Rudolf Mauersberger's 'Wie liegt die Stadt so wüst'

Rudolf Mauersberger's motet 'Wie liegt die Stadt so wüst' was written on Good Friday and Holy Saturday in 1945 CE (see the composer's autograph manuscript here). The liturgy of Holy Week had gained a new meaning for Mauersberger in the aftermath of the firebombing and large scale destruction of Dresden, including the Kreuzkirche, where he was director of music. Among the many dead were eleven boys of Mauersberger's choir. Mauersberger's setting includes words from Lamentations 1:13: 'Er hat ein Feuer aus der Höhe in meine Gebeine gesandt und es lassen walten' ('From above he has sent fire into my bones, and let it rule').
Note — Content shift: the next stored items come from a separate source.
(* ===== verification/NetText.v ===== *)
(** * Text of the protocols: header keys, ASCII helpers, numbers

    Models [src/internal/ascii/print.go] and [src/internal/http2/headermap.go],
    and the functions of Go's standard library the transports call on header
    text ([net/textproto], [net/http.Header], [strings], [strconv]). A Go
    [http.Header] is a finite map from keys to lists of values; a key mapped to
    nil is mapped to the empty list. *)

From S2P Require Import Prelude.
From S2P Require Import H2Errors.

(** ** Bytes of text *)
Definition is_upper (b : byte) : bool := (65 <=? b) && (b <=? 90).
Definition is_lower (b : byte) : bool := (97 <=? b) && (b <=? 122).
Definition is_digit (b : byte) : bool := (48 <=? b) && (b <=? 57).
Definition lower (b : byte) : byte := if is_upper b then b + 32 else b.
Definition upper (b : byte) : byte := if is_lower b then b - 32 else b.

(** [textproto]'s table of header field bytes (RFC 7230 tchar). *)
Definition validHeaderFieldByte (b : byte) : bool :=
  is_upper b || is_lower b || is_digit b
  || existsb (Z.eqb b) [33; 35; 36; 37; 38; 39; 42; 43; 45; 46; 94; 95; 96; 124; 126].

Definition map_string (f : byte -> byte) (s : string) : string :=
  string_of_bytes (f <$> bytes_of_string s).

(** [strings.HasPrefix], [strings.Contains] and [strings.Split] with a
    one-byte separator. *)
Definition has_prefix (p s : string) : bool := String.prefix p s.
Definition contains_byte (c : byte) (s : string) : bool := existsb (Z.eqb c) (bytes_of_string s).
Fixpoint split_bytes (c : byte) (p : bytes) (cur : bytes) : list bytes :=
  match p with
  | [] => [cur]
  | b :: p => if b =? c then cur :: split_bytes c p [] else split_bytes c p (cur ++ [b])
  end.
Definition split (c : byte) (s : string) : list string :=
  string_of_bytes <$> split_bytes c (bytes_of_string s) [].

(** [textproto.TrimString] *)
Definition isASCIISpace (b : byte) : bool := (b =? 32) || (b =? 9) || (b =? 10) || (b =? 13).
Fixpoint trim_left (p : bytes) : bytes :=
  match p with b :: q => if isASCIISpace b then trim_left q else p | [] => [] end.
Definition trim_bytes (p : bytes) : bytes := reverse (trim_left (reverse (trim_left p))).
Definition TrimString (s : string) : string := string_of_bytes (trim_bytes (bytes_of_string s)).

(** ** [internal/ascii] *)
Fixpoint EqualFold_loop (s t : bytes) : bool :=
  match s, t with
  | a :: s, b :: t => if lower a =? lower b then EqualFold_loop s t else false
  | _, _ => true
  end.
Definition EqualFold (s t : string) : bool :=
  let s := bytes_of_string s in let t := bytes_of_string t in
  if negb (len s =? len t) then false else EqualFold_loop s t.

Definition IsPrint (s : string) : bool :=
  forallb (fun b => negb ((b <? 32) || (126 <? b))) (bytes_of_string s).
Definition Is (s : string) : bool := forallb (fun b => negb (127 <? b)) (bytes_of_string s).
(** [strings.ToLower] of a printable ASCII string. *)
Definition ToLower (s : string) : string * bool :=
  if negb (IsPrint s) then (""%string, false) else (map_string lower s, true).

(** ** Canonical header keys *)
Fixpoint canonical_bytes (up : bool) (p : bytes) : bytes :=
  match p with
  | [] => []
  | c :: p =>
      let c := if up && is_lower c then c - 32 else if negb up && is_upper c then c + 32 else c in
      c :: canonical_bytes (c =? 45) p
  end.
Definition CanonicalHeaderKey (s : string) : string :=
  let p := bytes_of_string s in
  if forallb validHeaderFieldByte p then string_of_bytes (canonical_bytes true p) else s.

Definition commonHeaders : list string :=
  ["accept"; "accept-charset"; "accept-encoding"; "accept-language"; "accept-ranges"; "age";
   "access-control-allow-credentials"; "access-control-allow-headers"; "access-control-allow-methods";
   "access-control-allow-origin"; "access-control-expose-headers"; "access-control-max-age";
   "access-control-request-headers"; "access-control-request-method"; "allow"; "authorization";
   "cache-control"; "content-disposition"; "content-encoding"; "content-language"; "content-length";
   "content-location"; "content-range"; "content-type"; "cookie"; "date"; "etag"; "expect"; "expires";
   "from"; "host"; "if-match"; "if-modified-since"; "if-none-match"; "if-unmodified-since";
   "last-modified"; "link"; "location"; "max-forwards"; "origin"; "proxy-authenticate";
   "proxy-authorization"; "range"; "referer"; "refresh"; "retry-after"; "server"; "set-cookie";
   "strict-transport-security"; "trailer"; "transfer-encoding"; "user-agent"; "vary"; "via";
   "www-authenticate"; "x-forwarded-for"; "x-forwarded-proto"]%string.

(** [buildCommonHeaderMaps]: the two maps, built by the loop over the list. *)
Definition commonLowerHeader : gmap string string :=
  fold_left (fun m v => <[CanonicalHeaderKey v := v]> m) commonHeaders ∅.
Definition commonCanonHeader : gmap string string :=
  fold_left (fun m v => <[v := CanonicalHeaderKey v]> m) commonHeaders ∅.

Definition lowerHeader (v : string) : string * bool :=
  match commonLowerHeader !! v with
  | Some s => (s, true)
  | None => ToLower v
  end.
Definition canonicalHeader (v : string) : string :=
  match commonCanonHeader !! v with
  | Some s => s
  | None => CanonicalHeaderKey v
  end.

(** ** [http.Header] *)
Abbreviation Header := (gmap string (list string)) (only parsing).

Definition Header_values (h : Header) (k : string) : list string := default [] (h !! k).
Definition Header_Get (h : Header) (k : string) : string :=
  match Header_values h (CanonicalHeaderKey k) with v :: _ => v | [] => "" end.
Definition Header_Values (h : Header) (k : string) : list string := Header_values h (CanonicalHeaderKey k).
Definition Header_Del (h : Header) (k : string) : Header := delete (CanonicalHeaderKey k) h.
Definition Header_Set (h : Header) (k v : string) : Header := <[CanonicalHeaderKey k := [v]]> h.
Definition Header_append (h : Header) (k v : string) : Header := <[k := Header_values h k ++ [v]]> h.
Definition Header_Add (h : Header) (k v : string) : Header := Header_append h (CanonicalHeaderKey k) v.

(** ** [strconv] *)
Fixpoint digits_value (p : bytes) (acc : Z) : option Z :=
  match p with
  | [] => Some acc
  | b :: p => if is_digit b then digits_value p (acc * 10 + (b - 48)) else None
  end.
(** [ParseUint(s, 10, bits)], [None] for its errors. *)
Definition ParseUint (s : string) (bits : Z) : option Z :=
  match bytes_of_string s with
  | [] => None
  | p => match digits_value p 0 with
         | Some v => if v <? 2 ^ bits then Some v else None
         | None => None
         end
  end.
(** [Atoi], [None] for its errors. *)
Definition Atoi (s : string) : option Z :=
  let '(neg, p) := match bytes_of_string s with
                   | 43 :: p => (false, p) | 45 :: p => (true, p) | p => (false, p)
                   end in
  match p with
  | [] => None
  | _ => match digits_value p 0 with
         | Some v => if neg then if v <=? 2 ^ 63 then Some (- v) else None
                     else if v <? 2 ^ 63 then Some v else None
         | None => None
         end
  end.

(** [http.StatusText] *)
Definition StatusText (code : Z) : string :=
  match code with
  | 100 => "Continue" | 101 => "Switching Protocols" | 102 => "Processing" | 103 => "Early Hints"
  | 200 => "OK" | 201 => "Created" | 202 => "Accepted" | 203 => "Non-Authoritative Information"
  | 204 => "No Content" | 205 => "Reset Content" | 206 => "Partial Content" | 207 => "Multi-Status"
  | 208 => "Already Reported" | 226 => "IM Used" | 300 => "Multiple Choices"
  | 301 => "Moved Permanently" | 302 => "Found" | 303 => "See Other" | 304 => "Not Modified"
  | 305 => "Use Proxy" | 307 => "Temporary Redirect" | 308 => "Permanent Redirect"
  | 400 => "Bad Request" | 401 => "Unauthorized" | 402 => "Payment Required" | 403 => "Forbidden"
  | 404 => "Not Found" | 405 => "Method Not Allowed" | 406 => "Not Acceptable"
  | 407 => "Proxy Authentication Required" | 408 => "Request Timeout" | 409 => "Conflict"
  | 410 => "Gone" | 411 => "Length Required" | 412 => "Precondition Failed"
  | 413 => "Request Entity Too Large" | 414 => "Request URI Too Long" | 415 => "Unsupported Media Type"
  | 416 => "Requested Range Not Satisfiable" | 417 => "Expectation Failed" | 418 => "I'm a teapot"
  | 421 => "Misdirected Request" | 422 => "Unprocessable Entity" | 423 => "Locked"
  | 424 => "Failed Dependency" | 425 => "Too Early" | 426 => "Upgrade Required"
  | 428 => "Precondition Required" | 429 => "Too Many Requests"
  | 431 => "Request Header Fields Too Large" | 451 => "Unavailable For Legal Reasons"
  | 500 => "Internal Server Error" | 501 => "Not Implemented" | 502 => "Bad Gateway"
  | 503 => "Service Unavailable" | 504 => "Gateway Timeout" | 505 => "HTTP Version Not Supported"
  | 506 => "Variant Also Negotiates" | 507 => "Insufficient Storage" | 508 => "Loop Detected"
  | 510 => "Not Extended" | 511 => "Network Authentication Required"
  | _ => ""
  end%string.

(** ** The caches of header keys are transparent *)
Lemma lookup_fold_insert {A} (f g : A -> string) (l : list A) (m : gmap string string) k v :
  fold_left (fun m x => <[f x := g x]> m) l m !! k = Some v ->
  m !! k = Some v \/ exists x, x ∈ l /\ k = f x /\ v = g x.
Proof.
  revert m. induction l as [|x l IH]; intros m; cbn; [by left|].
  intros [Hm|(y & Hy & -> & ->)]%IH.
  - destruct (decide (f x = k)) as [<-|Hne].
    + rewrite lookup_insert_eq in Hm. injection Hm as <-. right. exists x. by split; [left|].
    + rewrite lookup_insert_ne in Hm by done. by left.
  - right. exists y. by split; [right|].
Qed.

Lemma common_lower_ok : Forall (fun v => ToLower (CanonicalHeaderKey v) = (v, true)) commonHeaders.
Proof. repeat constructor. Qed.

(** The caches of common header keys change nothing. [canonicalHeader] is
    [http.CanonicalHeaderKey] and [lowerHeader] is [ascii.ToLower], on every
    string, cached or not; and lowering a canonical key gives back the lower-case
    name of every common header. *)
Theorem header_caches_transparent (v : string) :
  canonicalHeader v = CanonicalHeaderKey v /\ lowerHeader v = ToLower v
  /\ (v ∈ commonHeaders -> lowerHeader (canonicalHeader v) = (v, true)).
Proof.
  assert (canonicalHeader v = CanonicalHeaderKey v) as Hc.
  { unfold canonicalHeader. destruct (commonCanonHeader !! v) as [s|] eqn:E; [|done].
    apply (lookup_fold_insert id CanonicalHeaderKey) in E as [E|(x & _ & -> & ->)]; done. }
  assert (forall k, lowerHeader k = ToLower k) as Hl.
  { intros k. unfold lowerHeader. destruct (commonLowerHeader !! k) as [s|] eqn:E; [|done].
    apply (lookup_fold_insert CanonicalHeaderKey id) in E as [E|(x & Hx & -> & ->)]; [done|].
    pose proof common_lower_ok as Hok. rewrite Forall_forall in Hok. by rewrite Hok. }
  split; [done|]. split; [done|]. intros Hv. rewrite Hc, Hl.
  pose proof common_lower_ok as Hok. rewrite Forall_forall in Hok. by apply Hok.
Qed.

(** ** [EqualFold] is an equivalence *)
Lemma EqualFold_loop_spec s : forall t, length s = length t ->
  EqualFold_loop s t = bool_decide (lower <$> s = lower <$> t).
Proof.
  induction s as [|a s IH]; intros [|b t] Hl; cbn in *; try done.
  destruct (Z.eqb_spec (lower a) (lower b)) as [E|E].
  - rewrite IH by lia. apply bool_decide_ext. rewrite E. split; [by intros ->|by intros [= ->]].
  - symmetry. apply bool_decide_eq_false. by intros [= ? ?].
Qed.

Lemma EqualFold_spec s t :
  EqualFold s t = bool_decide (lower <$> bytes_of_string s = lower <$> bytes_of_string t).
Proof.
  unfold EqualFold. destruct (Z.eqb_spec (len (bytes_of_string s)) (len (bytes_of_string t))) as [E|E]; cbn.
  - apply EqualFold_loop_spec. unfold len in E. lia.
  - symmetry. apply bool_decide_eq_false. intros Heq. apply E.
    apply (f_equal length) in Heq. rewrite !length_fmap in Heq. unfold len. lia.
Qed.

(** ** Numbers in decimal *)
Lemma digits_value_pretty x : forall s, digits_value (bytes_of_string (pretty_N_go x s)) 0 = digits_value (bytes_of_string s) (Z.of_N x).
Proof.
  induction (N.lt_wf_0 x) as [x _ IH]; intros s. destruct (decide (0 < x)%N) as [Hx|Hx].
  - rewrite pretty_N_go_step by done. rewrite IH by (apply N.div_lt; lia). cbn [bytes_of_string digits_value].
    assert (forall d, (d < 10)%N -> Z.of_N (Ascii.N_of_ascii (pretty_N_char d)) = 48 + Z.of_N d) as Hd.
    { intros d Hd. assert (d = 0 \/ d = 1 \/ d = 2 \/ d = 3 \/ d = 4 \/ d = 5 \/ d = 6 \/ d = 7 \/ d = 8 \/ d = 9)%N as Hin by lia.
      by repeat destruct Hin as [->|Hin]; subst. }
    pose proof (N.mod_lt x 10 ltac:(lia)) as Hm. pose proof (N.div_mod x 10 ltac:(lia)) as Hdm. rewrite (Hd _ Hm).
    set (d := (x `mod` 10)%N) in *. set (q := (x `div` 10)%N) in *. clearbody d q. unfold is_digit.
    destruct (Z.leb_spec 48 (48 + Z.of_N d)) as [_|?]; [|lia]. destruct (Z.leb_spec (48 + Z.of_N d) 57) as [_|?]; [|lia]. cbn [andb].
    f_equal. lia.
  - assert (x = 0%N) as -> by lia. by rewrite pretty_N_go_0.
Qed.
Lemma ParseUint_format_dec n bits : 0 <= n < 2 ^ bits -> ParseUint (format_dec n) bits = Some n.
Proof.
  intros Hn. unfold format_dec. destruct n as [|p|p]; [change ((if 0 <? 2 ^ bits then Some 0 else None) = Some 0); by rewrite (proj2 (Z.ltb_lt 0 (2 ^ bits))) by lia| |lia].
  unfold ParseUint. change (pretty (Z.pos p)) with (pretty_N_go (N.pos p) EmptyString).
  pose proof (digits_value_pretty (N.pos p) "") as Hd. cbn [bytes_of_string digits_value] in Hd.
  destruct (bytes_of_string (pretty_N_go (N.pos p) "")) as [|c l] eqn:E; [discriminate Hd|]. rewrite Hd. cbn.
  destruct (Z.ltb_spec (Z.pos p) (2 ^ bits)); [done|lia].
Qed.
Lemma digits_value_digits p : forall acc n, digits_value p acc = Some n -> forallb is_digit p = true.
Proof. induction p as [|b p IH]; intros acc n; cbn; [done|]. destruct (is_digit b); [apply IH|done]. Qed.
Lemma ParseUint_digits s bits n : ParseUint s bits = Some n -> forallb is_digit (bytes_of_string s) = true /\ bytes_of_string s <> [].
Proof.
  unfold ParseUint. destruct (bytes_of_string s) as [|b p]; [done|]. destruct (digits_value (b :: p) 0) eqn:E; [|done]. intros _.
  split; [by eapply digits_value_digits|done].
Qed.
Lemma Atoi_ParseUint s n : ParseUint s 63 = Some n -> Atoi s = Some n.
Proof.
  intros H. destruct (ParseUint_digits _ _ _ H) as [Hd _]. unfold ParseUint in H. unfold Atoi. destruct (bytes_of_string s) as [|b p]; [done|].
  cbn [forallb] in Hd. apply andb_true_iff in Hd as [Hb _]. unfold is_digit in Hb.
  assert ((match b :: p with 43 :: p => (false, p) | 45 :: p => (true, p) | p => (false, p) end) = (false, b :: p)) as ->.
  { destruct b as [|q|q]; try done. destruct (decide (Z.pos q = 43)) as [?|?]; [lia|]. destruct (decide (Z.pos q = 45)) as [?|?]; [lia|].
    by repeat (destruct q as [q|q|]; try done). }
  done.
Qed.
The text differs from standard English translations—NRSV has 'From on high he sent fire; it went deep into my bones'—due to a different interpretion of the Hebrew, and is particularly striking here. This verse, originally written to describe God's destruction of Jerusalem, finds a poignant new home in a city destroyed by incendiary bombs. The setting is largely very quiet and expresses despair and sadness, but also hope for salvation. With the translation of the Bible into the spoken languages of Europe from the sixteenth century CE onwards, the biblical text became part of everyday experience. European Christians understood many of the texts to refer not only to the real city of Jerusalem and its environs, but also to their own homelands, as this setting illustrates. It may be troublesome to some to see a German composer use biblical texts to lament the destruction of his city during World War II, in which Germany destroyed so many cities and killed 6,000,000 Jews. Some have accused Mauersberger of not including a clear statement of German guilt in his selection of texts. The inclusion of the last few lines, however, requesting that God bring 'us' back to him, may be understood as a recognition that contemporary Germans were far from God (the Lutheran understanding of sinfulness). The setting also uses both the beginning and end of the text of Lamentations, indicating that the hearer is to understand the entire text as part of the work, including Lamentations 5:16b: 'Woe for us, for we have sinned!'.